Figure 5d. This image shows sediment-rich sea ice in the Transpolar Drift Stream. A crane lowers two researchers from the decks of the icebreaker RV Polarstern to the surface of the ice to collect samples.

Photo Credit: R. Stein, Alfred Wegener Institut
High-resolution image

Scientists from the Alfred Wegener Institut (AWI) monitored and analyzed sea ice motion using satellite data from 1998 to 2017 and concluded that only 20 percent of the sea ice that forms in the shallow Russian seas of the Arctic Ocean now reaches the central Arctic Ocean to join the Transpolar Drift Stream (Figures 5a and b). The Russian seas, including the Kara, Laptev, and East Siberian Seas, are considered the ice nursery of the Arctic. The remaining 80 percent of this first-year ice melts before it has a chance to leave this nursery. Prior to the year 2000, that number was about 50 percent (Figure 5c).

These conclusions find support from sea ice thickness observations in Fram Strait, which is fed by the Transpolar Drift Stream. AWI scientists regularly gather ice thickness data in Fram Strait as part of their IceBird program. The ice now leaving the Arctic Ocean through the Fram Strait is, on average, 30 percent thinner than it was 15 years ago. There are two reasons for this. First, winters are warmer and the melt season now begins much earlier than it used to. Second, much of this ice no longer forms in the shallow seas, but much farther north. As a result, it has less time to thicken from winter growth and/or ridging as it drifts across the Arctic Ocean.
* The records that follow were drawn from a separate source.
(* ===== verification/Users.v ===== *)
(** * The user database

    The definitions of [kernel/rust/users.rs], with the login and sudo gates of
    [kernel/task/process.c] in front of it. A name or password is the byte string behind
    its pointer; what a call writes through [out_uid] and [out_gid] is part of its
    result. *)

From S2P Require Import Prelude Bytes Sha.
Local Open Scope Z_scope.
Local Open Scope machine_scope.

Definition MAX_USERS : nat := 8.
Definition USERNAME_MAX : nat := 32.
Definition SALT_LEN : nat := 16.
Definition HASH_LEN : nat := 32.
Definition PBKDF2_ITERATIONS : Z := 4096.
Definition LOCKOUT_THRESHOLD : Z := 5.

Record UserRecord : Type := mkUser {
  in_use : bool;
  username : list Z;
  username_len : Z;
  uid : Z;
  gid : Z;
  salt : list Z;
  password_hash : list Z;
  failed_attempts : Z;
}.

Definition EMPTY_USER : UserRecord :=
  mkUser false (replicate USERNAME_MAX 0) 0 0 0 (replicate SALT_LEN 0) (replicate HASH_LEN 0) 0.

(** The statics [USERS] and [USER_COUNT]. *)
Record Users : Type := mkUsers {
  table : list UserRecord;
  user_count : Z;
}.

Definition Users_new : Users := mkUsers (replicate MAX_USERS EMPTY_USER) 0.

Definition set_failed (n : Z) (r : UserRecord) : UserRecord :=
  mkUser (in_use r) (username r) (username_len r) (uid r) (gid r) (salt r) (password_hash r) n.

Definition derive_salt (seed : Z) (name : list Z) : outcome (list Z) :=
  input ← write_at (replicate (4 + USERNAME_MAX) 0) 0 (le_bytes 4 seed);
  input ← write_at input 4 name;
  input ← slice_to input (4 + length name);
  hash ← sha256 input;
  slice_to hash SALT_LEN.

(** [constant_time_eq] of users.rs, on two hashes. *)
Definition hash_eq (a b : list Z) : outcome bool :=
  diff ← diff_loop HASH_LEN 0 a b 0; Done (diff =? 0).

Definition username_matches (r : UserRecord) (name : list Z) : outcome bool :=
  if in_use r && (username_len r =? Z.of_nat (length name))
  then prefix ← slice_to (username r) (length name); Done (bool_decide (prefix = name))
  else Done false.

(** [for existing in table.iter()]: is the name taken? *)
Fixpoint taken (l : list UserRecord) (name : list Z) : outcome bool :=
  match l with
  | [] => Done false
  | r :: l' =>
      m ← username_matches r name;
      if m : bool then Done true else taken l' name
  end.

(** The account as it is written into a free slot, whose failure counter stays. *)
Definition fill_slot (r : UserRecord) (name : list Z) (u g : Z) (s h : list Z) : outcome UserRecord :=
  n ← copy_prefix (replicate USERNAME_MAX 0) name;
  Done (mkUser true n (wrap8 (Z.of_nat (length name))) u g s h (failed_attempts r)).

(** [for slot in table.iter_mut()]: the first free slot, if there is one. *)
Fixpoint add_loop (l : list UserRecord) (name : list Z) (u g : Z) (s h : list Z) :
    outcome (bool * list UserRecord) :=
  match l with
  | [] => Done (false, [])
  | r :: l' =>
      if negb (in_use r) then r' ← fill_slot r name u g s h; Done (true, r' :: l')
      else '(ok, l'') ← add_loop l' name u g s h; Done (ok, r :: l'')
  end.

Definition rust_users_add (name : list Z) (u g : Z) (password : list Z) (salt_seed : Z) (s : Users) :
    outcome (bool * Users) :=
  if (USERNAME_MAX <? length name)%nat then Done (false, s)
  else
    t ← taken (table s) name;
    if t : bool then Done (false, s)
    else
      sl ← derive_salt salt_seed name;
      h ← pbkdf2_hmac_sha256 password sl PBKDF2_ITERATIONS;
      '(ok, l) ← add_loop (table s) name u g sl h;
      Done (ok, mkUsers l (if ok : bool then user_count s +₃₂ 1 else user_count s)).

(** One attempt against one account: refused outright when it is locked, else the password
    is checked and the failures counted. *)
Definition attempt (r : UserRecord) (password : list Z) : outcome (bool * UserRecord) :=
  if LOCKOUT_THRESHOLD <=? failed_attempts r then Done (false, r)
  else
    h ← pbkdf2_hmac_sha256 password (salt r) PBKDF2_ITERATIONS;
    eq ← hash_eq (password_hash r) h;
    if eq : bool then Done (true, set_failed 0 r)
    else Done (false, set_failed (failed_attempts r +₃₂ 1) r).

(** [for record in users().iter_mut()] of [rust_users_authenticate]. *)
Fixpoint auth_loop (l : list UserRecord) (name password : list Z) :
    outcome (option (Z * Z) * list UserRecord) :=
  match l with
  | [] => Done (None, [])
  | r :: l' =>
      m ← username_matches r name;
      if m : bool then
        '(ok, r') ← attempt r password;
        Done (if ok : bool then Some (uid r, gid r) else None, r' :: l')
      else '(res, l'') ← auth_loop l' name password; Done (res, r :: l'')
  end.

(** [Some (uid, gid)] for [true] with what is written to the out pointers. *)
Definition rust_users_authenticate (name password : list Z) (s : Users) :
    outcome (option (Z * Z) * Users) :=
  '(res, l) ← auth_loop (table s) name password;
  Done (res, mkUsers l (user_count s)).

Fixpoint sudo_loop (l : list UserRecord) (u : Z) (password : list Z) : outcome (bool * list UserRecord) :=
  match l with
  | [] => Done (false, [])
  | r :: l' =>
      if in_use r && (uid r =? u) then
        '(ok, r') ← attempt r password;
        Done (if ok : bool then gid r =? 0 else false, r' :: l')
      else '(res, l'') ← sudo_loop l' u password; Done (res, r :: l'')
  end.

Definition rust_users_sudo_check (u : Z) (password : list Z) (s : Users) : outcome (bool * Users) :=
  '(res, l) ← sudo_loop (table s) u password;
  Done (res, mkUsers l (user_count s)).

Definition rust_users_count (s : Users) : Z := user_count s.

(** ** USERS.CFG *)

Definition RECORD_SIZE : nat := 1 + USERNAME_MAX + 4 + 4 + SALT_LEN + HASH_LEN.

Definition rust_users_serialized_size : Z := Z.of_nat (RECORD_SIZE * MAX_USERS).

(** [for (i, record) in users().iter().enumerate()]. *)
Fixpoint save_loop (i : nat) (l : list UserRecord) (buf : list Z) : outcome (list Z) :=
  match l with
  | [] => Done buf
  | r :: l' =>
      let base := (i * RECORD_SIZE)%nat in
      buf ← store buf base (if in_use r then username_len r else 0);
      buf ← write_at buf (base + 1) (username r);
      let off := (base + 1 + USERNAME_MAX)%nat in
      buf ← write_at buf off (le_bytes 4 (uid r));
      let off := (off + 4)%nat in
      buf ← write_at buf off (le_bytes 4 (gid r));
      let off := (off + 4)%nat in
      buf ← write_at buf off (salt r);
      let off := (off + SALT_LEN)%nat in
      buf ← write_at buf off (password_hash r);
      save_loop (S i) l' buf
  end.

(** [out] is the memory behind the pointer, of [out_len] bytes. *)
Definition rust_users_save (out : list Z) (s : Users) : outcome (Z * list Z) :=
  let needed := rust_users_serialized_size in
  if Z.of_nat (length out) <? needed then Done (-1, out)
  else
    buf ← save_loop 0 (table s) (take (Z.to_nat needed) out);
    Done (needed, buf ++ drop (Z.to_nat needed) out).

(** The record at [base], whose name length has been checked. *)
Definition load_record (buf : list Z) (base : nat) (len : Z) : outcome UserRecord :=
  name ← range buf (base + 1) (base + 1 + USERNAME_MAX);
  let off := (base + 1 + USERNAME_MAX)%nat in
  u ← range buf off (off + 4);
  let off := (off + 4)%nat in
  g ← range buf off (off + 4);
  let off := (off + 4)%nat in
  s ← range buf off (off + SALT_LEN);
  let off := (off + SALT_LEN)%nat in
  h ← range buf off (off + HASH_LEN);
  Done (mkUser true name len (of_le_bytes u) (of_le_bytes g) s h 0).

(** [for i in 0..MAX_USERS]; [None] is the refusal of a corrupt file. *)
Fixpoint load_loop (n i : nat) (buf : list Z) (loaded : list UserRecord) (count : Z) :
    outcome (option (list UserRecord * Z)) :=
  match n with
  | O => Done (Some (loaded, count))
  | S n' =>
      let base := (i * RECORD_SIZE)%nat in
      len ← index buf base;
      if len =? 0 then load_loop n' (S i) buf loaded count
      else if Z.of_nat USERNAME_MAX <? len then Done None
      else
        r ← load_record buf base len;
        loaded ← store loaded i r;
        load_loop n' (S i) buf loaded (count +₃₂ 1)
  end.

Definition rust_users_load (data : list Z) (s : Users) : outcome (bool * Users) :=
  if negb (Z.of_nat (length data) =? rust_users_serialized_size) then Done (false, s)
  else
    r ← load_loop MAX_USERS 0 data (replicate MAX_USERS EMPTY_USER) 0;
    match r with
    | None => Done (false, s)
    | Some (l, count) => Done (true, mkUsers l count)
    end.

(** ** kernel/task/process.c *)

(** The identity of a process: uid and gid. *)
Definition identity : Type := Z * Z.

Definition process_set_identity (p : identity) (u g : Z) : identity := (u, g).

Definition process_login (p : identity) (name password : list Z) (s : Users) :
    outcome (bool * identity * Users) :=
  '(res, s) ← rust_users_authenticate name password s;
  match res with
  | None => Done (false, p, s)
  | Some (u, g) => Done (true, process_set_identity p u g, s)
  end.

Definition process_sudo (p : identity) (password : list Z) (s : Users) :
    outcome (bool * identity * Users) :=
  '(ok, s) ← rust_users_sudo_check p.1 password s;
  if ok : bool then Done (true, process_set_identity p 0 0, s) else Done (false, p, s).
Definition set_checksum (k : Z) (c : BootSlotConfig) : BootSlotConfig :=
  mkConfig (magic c) (struct_version c) (active_slot c) (fallback_slot c) (slot_state c) (boot_attempts c)
    (slot_a_version c) (slot_b_version c) (slot_a_sha256 c) (slot_b_sha256 c) (reserved c) k.

Definition update_checksum (c : BootSlotConfig) : BootSlotConfig :=
  set_checksum (adler32 (take 124 (config_bytes c))) c.

Definition is_valid (c : BootSlotConfig) : bool :=
  if negb (bool_decide (magic c = BOOTSLOT_MAGIC)) || negb (struct_version c =? 1) then false
  else adler32 (take 124 (config_bytes c)) =? checksum c.

(** A zeroed array of [n] bytes with [l] at its front. *)
Definition padded_to (n : nat) (l : list Z) : list Z := l ++ replicate (n - length l) 0.

Definition default_new : BootSlotConfig :=
  update_checksum
    (mkConfig BOOTSLOT_MAGIC 1 NOVA_BOOT_SLOT_A NOVA_BOOT_SLOT_A NOVA_SLOT_STATE_NORMAL DEFAULT_MAX_BOOT_ATTEMPTS
       (padded_to 16 (str "0.88.0")) (padded_to 16 (str "empty"))
       (replicate 32 0) (replicate 32 0) (replicate 20 0) 0).

(** Assignments of the boot fields. *)
Definition set_boot (active fallback st attempts : Z) (c : BootSlotConfig) : BootSlotConfig :=
  mkConfig (magic c) (struct_version c) active fallback st attempts
    (slot_a_version c) (slot_b_version c) (slot_a_sha256 c) (slot_b_sha256 c) (reserved c) (checksum c).

(** Assignments of the version and digest of one slot. *)
Definition set_image (slot : Z) (version sha : list Z) (c : BootSlotConfig) : BootSlotConfig :=
  if slot =? NOVA_BOOT_SLOT_B
  then mkConfig (magic c) (struct_version c) (active_slot c) (fallback_slot c) (slot_state c) (boot_attempts c)
         (slot_a_version c) version (slot_a_sha256 c) sha (reserved c) (checksum c)
  else mkConfig (magic c) (struct_version c) (active_slot c) (fallback_slot c) (slot_state c) (boot_attempts c)
         version (slot_b_version c) sha (slot_b_sha256 c) (reserved c) (checksum c).

Record OsUpdateState : Type := mkState {
  config : BootSlotConfig;
  initialized : bool;
  last_error : Z;
}.

Definition OsUpdateState_new : OsUpdateState :=
  mkState (mkConfig (replicate 8 0) 0 0 0 0 0 (replicate 16 0) (replicate 16 0) (replicate 32 0) (replicate 32 0)
             (replicate 20 0) 0) false 0.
These changes in transport and melt affect biogeochemical fluxes and ecological processes in the central Arctic Ocean. For example, in the past, the sea ice that formed along the shallow Russian seas transported mineral material, including dust from the tundra and steppe, to the Fram Strait (Figure 5d). Today, the melting floes release this material en route to the central Arctic Ocean. Far less material now reaches the Fram Strait and it is different in composition. This finding is based on two decades of data sourced from sediment traps maintained in the Fram Strait by AWI biologists. Instead of Siberian minerals, sediment traps now contain remains of dead algae and microorganisms that grew within the ice as it drifted.

Putting current changes into longer-term perspective

Figure6updated

Figure 6. This map shows Arctic regions used in the Walsh et al. study and how much each area’s September extent contributes to the total September sea ice extent. The top number gives the percentage (as squares of correlations, or R2) when the raw 1953 to 2013 ice extent time series is used. The bottom number (bold) gives what the percentage drops to after the time series data have been detrended. For example, about 70 percent of the September Arctic-wide extent number is explained by the September extent in the seas north of Alaska, but that drops to about 20 percent once the trends have been removed.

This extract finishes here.